I'm using the typical "f64.powf(1.0 / f64)" to do the root, but it doesn't give the correct results for negative numbers.

E.g.
(-27f64).powf(1.0 / 3.0) should be -3.0, but it's NaN
(-32f64).powf(1.0 / 5.0) should be -2.0, but it is also NaN

Does anyone know of a performant way to calculate these? (The best I've come up with is taking the root.trunc() % 2.0 to determine whether or not I need to .abs() before doing the .powf and then multiplying by signum, but I hope someone has an easier and more performant way to do this..)
Bonus points, does anyone know why rust gives NaN in these cases?

This is consistent with other languages (C++, JavaScript, C#). The reason is because of floating point numbers aren't real numbers with infinite precision, so we can't approximate non-integer powers of negative numbers. i.e. (-27)^0.33333333 = 1.5 + 2.59807621 i? Increasing the precision does not get us closer to the correct answer, so all non-integer powers of negative numbers are NaN.

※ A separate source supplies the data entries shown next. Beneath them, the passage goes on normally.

(* ===== verification/OpenFile.v ===== *)
(** * filesys/synchdisk.cc, filehdr.cc, openfile.cc: files on disk sectors

    The file system sees the disk through an interface, [SectorDisk]: sectors
    that can be read and written. The synchronous disk of synchdisk.cc on the
    disk of Disk.v implements it. On top of it: file headers (i-nodes) with
    their on-disk layout, and open files, whose ReadAt and WriteAt transfer any
    range of bytes; they are proved to implement a byte array. *)

From stdpp Require Import base tactics list numbers sets.
From S2P Require Import Prelude BitMap Lists Interrupt Machine Disk.

Local Open Scope Z_scope.

(** ** The interface of the disk *)

Definition sector_wf (bs : list Z) : Prop := zlength bs = SectorSize /\ Forall is_char bs.

Class SectorDisk (X : Type) := {
  SynchDisk_ReadSector : Z -> M X (list Z);
  SynchDisk_WriteSector : Z -> list Z -> M X unit;
  sector : X -> Z -> list Z;
  disk_ok : X -> Prop;
  sector_ok : forall x n, disk_ok x -> 0 <= n < NumSectors -> sector_wf (sector x n);
  ReadSector_spec : forall x n, disk_ok x -> 0 <= n < NumSectors ->
    exists x', SynchDisk_ReadSector n x = Ok (sector x n, x') /\ disk_ok x' /\
      forall j, sector x' j = sector x j;
  WriteSector_spec : forall x n data, disk_ok x -> 0 <= n < NumSectors -> sector_wf data ->
    exists x', SynchDisk_WriteSector n data x = Ok (tt, x') /\ disk_ok x' /\
      forall j, 0 <= j < NumSectors -> sector x' j = if decide (j = n) then data else sector x j
}.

Tldr: non-integeral roots of negative numbers are complex (pun intended)

What if you unconditionally do the abs-and-multiply-with-sign? That should yield literally something like 2 bit flips (Godbolt):

pub fn root(x: f64, n: u32) -> f64 {
let exp = 1.0 / n as f64;
if (n & 1) == 0 {
x.powf(exp)
} else {
let absroot = x.abs().powf(exp);
if x < 0.0 {
-absroot
} else {
absroot
}
}
}

Actually, I wouldn't even worry about the performance given the context. The single floating point exponentiation is likely to dominate everything else, if not there's still the division (that you also need unconditionally). So my bet is that shaving off a bunch of negative or is-even checks won't get you very far.

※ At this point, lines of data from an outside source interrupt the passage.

(** The name stored by strncpy has the key of the name it was given. *)
Lemma strncpy_key dst nm :
  c_name nm -> zlength dst = FileNameMaxLen + 1 ->
  key_of (strncpy dst nm FileNameMaxLen) = key_of nm /\
  zlength (strncpy dst nm FileNameMaxLen) = FileNameMaxLen + 1.
Proof.
  intros Hn Hd. unfold FileNameMaxLen in *.
  set (src := (fun i => if i <? zlength nm then char_at nm i else 0) <$> seqZ 0 9).
  assert (src = take 9 (nm ++ replicate 9 0)) as Hsrc.
  { apply zlookup_ext. intros i Hi. unfold src, zlookup. destruct (Z.ltb_spec i 0); [lia|].
    rewrite list_lookup_fmap. destruct (decide (i < 9)).
    - rewrite lookup_seqZ_lt by lia. simpl. rewrite lookup_take_lt by lia.
      destruct (Z.ltb_spec (0 + Z.of_nat (Z.to_nat i)) (zlength nm)) as [Hl|Hl]; unfold zlength in Hl.
      + rewrite lookup_app_l by lia. unfold char_at, zlookup.
        destruct (Z.ltb_spec (0 + Z.of_nat (Z.to_nat i)) 0); [lia|].
        replace (Z.to_nat (0 + Z.of_nat (Z.to_nat i))) with (Z.to_nat i) by lia.
        destruct (lookup_lt_is_Some_2 nm (Z.to_nat i)) as [c ->]; [lia|done].
      + rewrite lookup_app_r by lia. symmetry. apply (lookup_replicate_2 9 0). lia.
    - rewrite lookup_seqZ_ge by lia. symmetry. apply lookup_ge_None_2. rewrite length_take. lia. }
  assert (length src = 9%nat) as Hl by (unfold src; by rewrite length_fmap, length_seqZ).
  assert (strncpy dst nm 9 = src ++ drop 9 dst) as ->.
  { unfold strncpy, splice. fold src. rewrite Hl. done. }
  split.
  - rewrite Hsrc. unfold key_of. rewrite (c_string_id nm) by done.
    destruct (decide (9 <= length nm)%nat).
    + rewrite take_app_le by done. rewrite c_string_app by by apply Forall_take.
      rewrite take_app_le by (rewrite length_take; lia). rewrite take_take. f_equal.
    + rewrite take_app_ge by lia. rewrite take_replicate, Nat.min_l by lia.
      rewrite <- app_assoc, c_string_app by done.
      replace (9 - length nm)%nat with (S (8 - length nm)) by lia. simpl. by rewrite app_nil_r.
  - unfold zlength in *. rewrite length_app, length_drop, Hl. lia.
Qed.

I'm sure you are right, I suppose it will just be expensive in any case, thank you for your response! (And thank you for showing me the compiler explorer! I am going to spend some quality time with it)

That is very interesting that other languages behave the same way, I suppose I shouldn't have expected the computer wouldn't treat the rational number in my code as any more precise than the result it's division will yield.